La loi a été appliquée pendant un certain temps avant d’être annulée par la Cour constitutionnelle pour des raisons techniques mais depuis 2014, les persécutions se poursuivent. Différents types de persécution ont eu lieu, mais en silence. Je pense à l’attaque contre un bar, « The Ram Bar », un point de rencontre pour les personnes LGBTQIA+ en Ouganda dans le centre-ville. Le gouvernement a réussi à le trouver et l’a attaqué 2019. Ils ont arrêté un nombre massif de personnes, des centaines, et ils leur ont fait subir de mauvais traitement en garde à vue. Certaines d’entre elles sont allées en prison, tandis que d’autres ont pu être libérées. En décembre 2019, mon organisation, Let’s Walk Uganda, a été attaquée par la police et les services de sécurité. Ils ont fait irruption dans nos bureaux et nos foyers et ont arrêté 16 personnes, y compris le personnel de l’organisation et les occupants des foyers, puis ils les ont emmenées et torturées en garde à vue. Ils les ont soumis à des examens et leur ont fait subir de nombreuses intimidations. Au bout d’un certain temps, ils les ont relâchés.

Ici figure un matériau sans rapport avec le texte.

#[local] Instance small_inspector : Inspector Z Z := {|
  same_process _ := true;
  inspection_tick := mret tt;
  CodeView.now := mret 0;
  tick_leb := Z.leb;
  tick_ltb := Z.ltb;
  two_seconds_after t := t + 2;
  check_roots := mret tt;
  root_descriptor _ := 3;
  machine := u "x86_64";
  directory_identity fd := mret (an_identity fd);
  proc_file_identity fd := mret (an_identity fd);
  measure_verity _ := mret (u "verity");
  os_pread _ n o := mret (take (Z.to_nat n) (drop (Z.to_nat o) elf_file));
  os_getxattr _ := mret (u "bin_t")
|}.

Definition one_pin : list (str * pin) := Eval vm_compute in
  [(u "/usr/bin/python3",
    {| pin_path := u "/usr/bin/python3"; pin_mode := 365; pin_size := zlen elf_file; pin_digest := byte_digest elf_file;
       pin_verity := u "verity"; pin_label := u "bin_t";
       pin_segments := [{| pin_offset := 0; pin_length := 4096; pin_permissions := u "r-xp" |}] |})].

Definition viewed : code_view (Z * list descriptor_event) Z := Eval vm_compute in starting one_pin 4096 1 0.

(** The construction holds three descriptors and has closed those of its two comparisons. *)
Example view_constructed : spent viewed = false /\ table_fds (rows viewed) = [104; 205; 306] /\
  length (opens (view_log viewed)) = 9%nat /\ length (closes (view_log viewed)) = 6%nat.
Proof. vm_compute. repeat split. Qed.

(** The map of KernelSamples is accepted, and the closing then closes everything. *)
Example view_matches : (match_maps one_pin 4096 a_map an_auxv viewed).1 = Ok tt /\
  let s := perform_all one_pin 4096 [Match_maps a_map an_auxv; Close_code] viewed in
  rows s = [] /\ length (opens (view_log s)) = length (closes (view_log s)).
Proof. vm_compute. repeat split. Qed.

L’année suivante, une autre organisation a été attaquée, puis la suivante, encore une autre. Depuis 2014 et jusqu’à aujourd’hui, nous recensons les décès inexpliqués de personnes LGBTQIA+. On les retrouve battues à mort dans leur maison et le gouvernement n’a jamais soumis de rapport pour expliquer ces décès.

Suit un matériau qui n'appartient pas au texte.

(** * Two-factor authentication component of calmora-well

    Shallow embedding of [src/src/components/2FA.tsx]: the React component
    [TwoFactor] with its handlers [checkTwoFactorStatus], [enableTwoFactor],
    [verifyAndEnable], [disableTwoFactor] and the generators
    [generateSecret], [generateQRCode], [generateBackupCodes], over the
    Supabase table [user_2fa] (columns [user_id], [secret], [is_enabled],
    [backup_codes]) modelled as a finite map keyed by [user_id]. *)

From Stdlib Require Import ZArith Ascii String.
From stdpp Require Import base gmap strings list fin_maps.

Open Scope Z_scope.

(* ------------------------------------------------------------------ *)
(** ** JavaScript runtime pieces used by the component *)

(** [Math.random()] in V8 returns the double [k / 2^52] built from 52
    random bits; a draw of the random source is that integer [k]
    (only its low 52 bits are used). *)
Definition mantissa_bits : Z := 2 ^ 52.

Definition draw_bits (k : Z) : Z := Z.land k (mantissa_bits - 1).

(** The i-th call of [Math.random()] inside one handler. *)
Definition random_stream := nat -> Z.

(** [s.charAt(i)]: the one-character string at [i], or [""] out of range. *)
Definition js_charAt (s : string) (i : Z) : string :=
  if i <? 0 then EmptyString
  else match String.get (Z.to_nat i) s with
       | Some c => String c EmptyString
       | None => EmptyString
       end.

(** [s.substring(2, 10)]: indices are clamped to the length of [s]. *)
Definition js_substring_2_10 (s : string) : string := String.substring 2 8 s.

(** [toUpperCase] on ASCII letters. *)
Definition ascii_upper (c : ascii) : ascii :=
  let n := nat_of_ascii c in
  if (97 <=? n)%nat && (n <=? 122)%nat then ascii_of_nat (n - 32) else c.

Fixpoint js_toUpperCase (s : string) : string :=
  match s with
  | EmptyString => EmptyString
  | String c s' => String (ascii_upper c) (js_toUpperCase s')
  end.

(** [Number.prototype.toString(36)] is V8's [DoubleToRadixCString]
    (src/numbers/conversions.cc).  The doubles it computes with lie in
    [0, 64) and are multiples of 2^-105; each is held exactly as an
    integer scaled by [dbl_one = 2^128]. *)
Definition dbl_scale : Z := 128.

Definition dbl_one : Z := 2 ^ dbl_scale.

(** Rounding of a non-negative scaled real to the nearest double, ties to
    even: keep 53 significant bits. *)
Definition round53 (x : Z) : Z :=
  let s := Z.log2 x + 1 - 53 in
  if s <=? 0 then x
  else
    let q := Z.shiftr x s in
    let r := x - Z.shiftl q s in
    let half := 2 ^ (s - 1) in
    if (half <? r) || ((r =? half) && Z.odd q) then Z.shiftl (q + 1) s
    else Z.shiftl q s.

(** [chars[digit]] with [chars = "0123456789abcdefghijklmnopqrstuvwxyz"]. *)
Definition digit36_char (d : Z) : ascii :=
  if d <? 10 then ascii_of_nat (Z.to_nat (48 + d))
  else ascii_of_nat (Z.to_nat (87 + d)).

(** The back trace on carry-over: the fraction digits written so far,
    last written first.  The first digit that is not [z] is incremented
    and the digits after it are dropped; when every digit is [z] the
    carry reaches the decimal point ([integer += 1]) and the boolean is
    [true]. *)
Fixpoint carry_back (buf : list Z) : list Z * bool :=
  match buf with
  | [] => ([], true)
  | d :: rest => if d + 1 <? 36 then ((d + 1) :: rest, false) else carry_back rest
  end.

(** The [do { ... } while (fraction >= delta)] loop on [fraction] and
    [delta], writing digits onto [buf] (last written first).  Returns the
    digits and whether the carry reached the integer part.  The fuel is
    the 1100 characters the buffer leaves for the fraction. *)
Fixpoint radix_fraction_loop (fuel : nat) (fraction delta : Z) (buf : list Z)
  : list Z * bool :=
  match fuel with
  | O => (buf, false)
  | S fuel' =>
      let fraction1 := round53 (fraction * 36) in
      let delta1 := round53 (delta * 36) in
      let digit := fraction1 / dbl_one in
      let fraction2 := fraction1 - digit * dbl_one in
      let buf1 := digit :: buf in
      let continue :=
        if delta1 <=? fraction2 then radix_fraction_loop fuel' fraction2 delta1 buf1
        else (buf1, false) in
      if (dbl_one / 2 <? fraction2) || ((fraction2 =? dbl_one / 2) && Z.odd digit) then
        if dbl_one <? round53 (fraction2 + delta1) then carry_back buf1
        else continue
      else continue
  end.

(** The integer digits, [do { ... } while (integer > 0)], least
    significant written first.  (The preceding loop filling zeros only
    runs for integers of 2^53 and more.) *)
Fixpoint int_digits36 (fuel : nat) (integer : Z) (acc : list Z) : list Z :=
  match fuel with
  | O => acc
  | S fuel' =>
      let remainder := integer mod 36 in
      let integer' := (integer - remainder) / 36 in
      if 0 <? integer' then int_digits36 fuel' integer' (remainder :: acc)
      else remainder :: acc
  end.

(** [Math.random().toString(36)] for the draw [k], value [k / 2^52]: the
    integer part is 0 and the fraction is the value.  [delta] is half
    the distance to the next double, [2^(e - 105)] for [2^e <= k <
    2^(e+1)]; for the value 0 it is the smallest positive double (any
    positive stand-in gives the same result, as no fraction digit is
    written).  The decimal point is written with the first fraction
    digit and removed when the carry reaches the integer part, so it is
    present exactly when fraction digits remain. *)
Definition radix36_delta (k : Z) : Z :=
  if k =? 0 then 1 else 2 ^ (dbl_scale + Z.log2 k - 105).

Definition number_toString36 (k : Z) : string :=
  let value := draw_bits k in
  let fraction := value * 2 ^ (dbl_scale - 52) in
  let delta := radix36_delta value in
  let '(buf, carried) :=
    if delta <=? fraction then radix_fraction_loop 1100 fraction delta []
    else ([], false) in
  let integer := if carried then 1 else 0 in
  String.append (string_of_list_ascii (map digit36_char (int_digits36 1100 integer [])))
    match buf with
    | [] => EmptyString
    | _ => String "." (string_of_list_ascii (map digit36_char (rev buf)))
    end.

(** [encodeURIComponent], on the UTF-8 bytes of the string: unreserved
    characters are kept, every other byte becomes [%XX]. *)
Definition uri_unreserved (c : ascii) : bool :=
  let n := nat_of_ascii c in
  ((48 <=? n) && (n <=? 57))%nat || ((65 <=? n) && (n <=? 90))%nat
  || ((97 <=? n) && (n <=? 122))%nat
  || match String.index 0 (String c EmptyString) "-_.!~*'()" with
     | Some _ => true
     | None => false
     end.

Definition hex_char (n : nat) : ascii :=
  if (n <? 10)%nat then ascii_of_nat (48 + n) else ascii_of_nat (55 + n).

Fixpoint encodeURIComponent (s : string) : string :=
  match s with
  | EmptyString => EmptyString
  | String c s' =>
      if uri_unreserved c then String c (encodeURIComponent s')
      else String "%" (String (hex_char (nat_of_ascii c / 16))
             (String (hex_char (nat_of_ascii c mod 16)) (encodeURIComponent s')))
  end.

(* ------------------------------------------------------------------ *)
(** ** Generators of the component *)

Definition secret_chars : string := "ABCDEFGHIJKLMNOPQRSTUVWXYZ234567".

(** [Math.floor(Math.random() * chars.length)]: the product by 32 is
    exact on a double, so the floor is an integer division. *)
Definition random_index (k : Z) (len : Z) : Z :=
  (draw_bits k * len) / mantissa_bits.

(** [for (let i = 0; i < n; i++) result += chars.charAt(...)] from call [i]. *)
Fixpoint generateSecret_loop (rnd : random_stream) (i n : nat) (result : string)
  : string :=
  match n with
  | O => result
  | S n' =>
      generateSecret_loop rnd (S i) n'
        (String.append result
           (js_charAt secret_chars
              (random_index (rnd i) (Z.of_nat (String.length secret_chars)))))
  end.

Definition generateSecret (rnd : random_stream) : string :=
  generateSecret_loop rnd 0 32 EmptyString.

Definition generateQRCode (email secret : string) : string :=
  let otpauth := String.append "otpauth://totp/Calmora:"
                   (String.append email
                   (String.append "?secret="
                   (String.append secret "&issuer=Calmora"))) in
  String.append "https://api.qrserver.com/v1/create-qr-code/?size=200x200&data="
    (encodeURIComponent otpauth).

(** [Math.random().toString(36).substring(2, 10).toUpperCase()]. *)
Definition backup_code (k : Z) : string :=
  js_toUpperCase (js_substring_2_10 (number_toString36 k)).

Les persécutions existaient donc déjà, mais en silence. Cette loi, l’introduction du projet de loi anti-homosexualité de 2023, n’a fait qu’attiser la haine et montrer au grand jour ce qu’il se passe dans notre pays.
Dans quelle mesure cette loi est-elle contraire à la constitution ougandaise ?
De nombreux droits sont violés par cette loi, la liberté d’expression et la liberté d’association notamment. L’un des droits les plus ouvertement violés est le droit de consentir à des relations sexuelles. En vertu de cette loi, le concept même de consentement est menacé : tant que vous avez 18 ans, si vous êtes pris en train d’avoir une relation homosexuelle, même non consensuelle, vous pouvez être poursuivi en justice.
Un autre droit qui est violé est le droit au logement. En vertu de la nouvelle loi, toute personne qui donne un toit à une personne LGBTQIA+ fera l’objet de poursuites. Si on lit entre les lignes, ils veulent nous mettre à la rue. Dans mon pays, les personnes homosexuelles ont déjà des difficultés pour accéder à la propriété, ils sont censés louer des endroits pour se loger. Donc, si vous poursuivez une personne qui est censée me louer une maison, cela signifie simplement que vous me privez de tous mes droits en matière de logement. Il existe également une clause relative aux soins médicaux portés à toute personne de notre communauté ; toute personne qui nous fournit des services est passible de poursuites. Les gens ont donc peur d’aller chez le médecin, parce qu’ils craignent des poursuites s’ils se confient sur leur orientation sexuelle. Nous voyons donc que l’accès aux soins médicaux est totalement compromis, ce qui peut entraîner une hausse du VIH et d’autres maladies.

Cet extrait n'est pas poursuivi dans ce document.